La legislación española sobre propiedad intelectual considera que la obra escrita pertenece al autor y que este puede o no negociar con terceros (normalmente editores) la cesión de los derechos de explotación (impresión, reproducción, distribución, adaptación y modificación). El público no es reconocido como sujeto de derechos de las obras escritas. Éste sólo goza de ciertos derechos de acceso público por medio de bibliotecas y otras instituciones, además de un pequeño número de prerrogativas de copia y distribución si sus fines son de carácter científico o privado. Esos presupuestos se repiten invariablemente en casi todas las legislaciones europeas y también en la japonesa y en la estadounidense.

Sin embargo, según la tradición jurídica estadounidense, la concesión de un monopolio casi exclusivo a los autores (o en su defecto a los editores que negocian con ellos) sobre las obras escritas tiene la única finalidad de promover el conocimiento y la innovación. En otra palabras, el público y la sociedad son quienes para favorecer la creatividad y la investigación renuncian a unos derechos de copia y distribución que son previos respecto de los derechos de autor. Y son previos:

1.Porque la propia cultura es copia y recombinación, o se prefiere copy, mix and burn (“copia, mezcla y reproduce”). Este el funcionamiento natural de la reproducción cultural y de la creatividad del lenguaje.

2.Porque toda obra creativa es heredera, y en realidad copia y recombinación de mil fragmentos de cultura pasada que por lo general no son reconocidos por los autores y por los que los autores nada pagan.

3.Porque en sociedades complejas como las nuestras, con complejos sistemas de formación y subvención de la cultura, toda obra creativa es sólo posible por medio del intercambio con otros, por medio de los “beneficios” de la escolarización y la formación pública, por medio de subvenciones directas e indirectas de entidades públicas, etc.
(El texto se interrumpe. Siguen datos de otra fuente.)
(** [RunEventKind], [rename_all = "snake_case"]. *)
Definition kind_name (k : RunEventKind) : string :=
  match k with
  | KSuperStepStart => "super_step_start"
  | KSuperStepEnd => "super_step_end"
  | KNodeInput => "node_input"
  | KNodeOutput => "node_output"
  | KModelCall => "model_call"
  | KToolCall => "tool_call"
  | KRemoteCall => "remote_call"
  | KWasmCall => "wasm_call"
  | KInterrupt => "interrupt"
  | KResume => "resume"
  | KRoutingDecision => "routing_decision"
  | KCheckpointWritten => "checkpoint_written"
  | KEffectReceipt => "effect_receipt"
  | KAgentSpawn => "agent_spawn"
  | KAgentExit => "agent_exit"
  | KMailboxSend => "mailbox_send"
  | KMailboxReceive => "mailbox_receive"
  | KSupervisionEvent => "supervision_event"
  | KCoordinationStart => "coordination_start"
  | KCoordinationEnd => "coordination_end"
  | KMemoryRead => "memory_read"
  | KMemoryWrite => "memory_write"
  | KMemoryForget => "memory_forget"
  | KCandidateCreated => "candidate_created"
  | KCandidateEvaluated => "candidate_evaluated"
  | KCandidatePromoted => "candidate_promoted"
  | KCandidateRolledBack => "candidate_rolled_back"
  | KPolicyDecision => "policy_decision"
  | KCapsuleResolved => "capsule_resolved"
  | KCapsuleCall => "capsule_call"
  | KCapsuleDenied => "capsule_denied"
  | KSigningKeyRotated => "signing_key_rotated"
  | KConfigResolved => "config_resolved"
  | KConnectionRegistered => "connection_registered"
  | KConnectionConsented => "connection_consented"
  | KConnectionRefreshed => "connection_refreshed"
  | KConnectionRevoked => "connection_revoked"
  | KCredentialHandleIssued => "credential_handle_issued"
  | KCredentialUse => "credential_use"
  | KCredentialDenied => "credential_denied"
  | KConnectionNeedsReauth => "connection_needs_reauth"
  | KArtifactCommitted => "artifact_committed"
  | KArtifactPruned => "artifact_pruned"
  | KArtifactRetentionReleased => "artifact_retention_released"
  | KArtifactUnavailable => "artifact_unavailable"
  | KDeploymentResolved => "deployment_resolved"
  | KRevisionRegistered => "revision_registered"
  | KRevisionPromoted => "revision_promoted"
  | KRevisionRolledBack => "revision_rolled_back"
  | KEnvironmentDeclared => "environment_declared"
  | KEnvSecretSet => "env_secret_set"
  | KEnvSecretRevoked => "env_secret_revoked"
  | KEnvSecretDenied => "env_secret_denied"
  | KGateDecisionRecorded => "gate_decision_recorded"
  | KCanaryDeclared => "canary_declared"
  | KCanaryCleared => "canary_cleared"
  | KShadowRunStarted => "shadow_run_started"
  | KShadowEffectRefused => "shadow_effect_refused"
  | KShadowVerdict => "shadow_verdict"
  | KRunConfigDeclared => "run_config_declared"
  | KToolCallDenied => "tool_call_denied"
  | KApprovalAsked => "approval_asked"
  | KApprovalDecided => "approval_decided"
  | KInboxIntake => "inbox_intake"
  | KInboxConsumed => "inbox_consumed"
  | KRequestHeader => "request_header"
  | KRunCancelled => "run_cancelled"
  | KAssistantChunk => "assistant_chunk"
  end.
(** A sequence of appends. *)
Definition record_all (ds : list EventDraft) (cs : Clocks) (j : Journal) : Clocks * Journal :=
  fold_left (fun s d => let '(_, cs', j') := record d s.1 s.2 in (cs', j')) ds (cs, j).

(** Artifacts only accumulate. *)
Definition artifacts_grow (a a' : list (string * Value)) : Prop :=
  forall sha v, BTree.get sha a = Some v -> BTree.get sha a' = Some v.

Lemma chain_from_app (head : string) (es es' : list RunEvent) :
  chain_from head (es ++ es') = (head' ← chain_from head es; chain_from head' es').
Proof.
  revert head. induction es as [|e es IH]; intros head; [done|].
  simpl. destruct (chained_hash head e); [apply IH|done].
Qed.

Lemma store_payload_spec (a : list (string * Value)) (v : Value) (p : PayloadRef)
    (a' : list (string * Value)) :
  store_payload a v = (p, a') -> BTree.Sorted a -> content_addressed a ->
  BTree.Sorted a' /\ content_addressed a' /\ artifacts_grow a a'
  /\ payload_present a' (Some p).
Proof.
  unfold store_payload. intros Hp Hs Hc.
  assert (Hrefl : artifacts_grow a a) by by intros ? ?.
  destruct (to_vec v) as [b|] eqn:Hb; [|by simplify_eq].
  destruct (_ <=? _)%nat; [by simplify_eq|].
  destruct (BTree.get _ a) as [w|] eqn:Hg; simplify_eq; simpl in Hg.
  - split_and!; [done..|]. by exists w.
  - split_and!.
    + by apply BTree.insert_Sorted.
    + intros sha u. rewrite BTree.get_insert. simpl.
      destruct (String.eqb_spec sha (sha256_hex b)) as [->|]; [|by apply Hc].
      intros [= <-]. eauto.
    + intros sha u Hu. rewrite BTree.get_insert. simpl.
      destruct (String.eqb_spec sha (sha256_hex b)) as [->|]; [congruence|done].
    + simpl. rewrite BTree.get_insert, String.eqb_refl. eauto.
Qed.
Lemma quiet_keeps (ib ib' : Inbox) (c : CancelCause * bool) :
  quiet_step ib ib' -> ib_source ib = Live -> ib_cancel ib = Some c ->
  ib_source ib' = Live /\ ib_cancel ib' = Some c.
Proof.
  intros Hstep Hl Hc. destruct Hstep.
  - unfold send. rewrite Hl. cbv zeta.
    destruct (_ <=? _)%nat; [done|]. by destruct (_ <=? _)%nat.
  - unfold cancel. by rewrite Hc.
  - unfold settle. by rewrite Hl, settle_live_inbox.
  - done.
Qed.

(** A run is cancelled once, by the first request. From the first
    cancellation on, whatever is sent, settled, cleared or cancelled again,
    the executor's next observation gets the first cause and disposition,
    and the one after that gets nothing. *)
Theorem first_cancel_wins (ib ib' : Inbox) (cause : CancelCause) (keep : bool) (n n' : N) :
  ib_source ib = Live -> ib_cancel ib = None ->
  rtc quiet_step (cancel cause keep ib) ib' ->
  (take_cancel n ib').1 = Some (cause, keep)
  /\ (take_cancel n' (take_cancel n ib').2).1 = None.
Proof.
  intros Hl Hc Hr.
  assert (Hend : ib_source ib' = Live /\ ib_cancel ib' = Some (cause, keep)).
  { revert ib' Hr. apply rtc_ind_r; [unfold cancel; by rewrite Hc|].
    intros x y _ Hstep [Hx1 Hx2]. by eapply quiet_keeps. }
  destruct Hend as [H1 H2]. unfold take_cancel. rewrite H1, H2. simpl. by rewrite H1.
Qed.
End Cancellation.

(** ** Concrete inboxes *)
Module InboxExamples.
Import Sample JournalExamples.
Local Open Scope string_scope.

(** A steering message and a follow-up, not yet settled. *)
Definition two_sends : Inbox := (followup (Str "later") (steer (Str "now") inbox_new).2).2.

Lemma settle_live_exact_witness :
  let s := settle (Some "root") two_sends clocks fresh in
  ib_pending two_sends <> [] /\ ib_pending (st_inbox s) = []
  /\ queue_of Steering (st_inbox s) = [mkMessage 0 Steering "user" (Str "now")].
Proof.
  destruct (settle_live_exact (Some "root") two_sends clocks fresh) as (H1 & H2 & _); [done|].
  split_and!; [done|exact H1|]. rewrite (H2 Steering). reflexivity.
Defined.

Lemma inbox_invariant_witness :
  ib_pending two_sends <> [] /\ inbox_ok (st_inbox (settle None two_sends clocks fresh)).
Proof.
  split; [done|]. apply (inbox_invariant default_bounds).
  eapply rtc_l; [apply (step_send DEFAULT_SENDER NextStep true (Str "now"))|].
  eapply rtc_l; [apply (step_send DEFAULT_SENDER NextTurn false (Str "later"))|].
  eapply rtc_l; [apply (step_settle None clocks fresh)|]. apply rtc_refl.
Defined.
Por lo tanto, si el público anima por medio del uso de una enorme cantidad de obras pasadas, por medio del intercambio cultural corriente en el que viven inmersos todos los autores, por medio incluso de la redistribución de la renta dedicada a los capítulos de educación y cultura, hasta el punto de que se podría decir que toda creación es colectiva ¿por qué demonios tendría que verse sometido a semejante cantidad de restricciones en el libre uso de “su” cultura?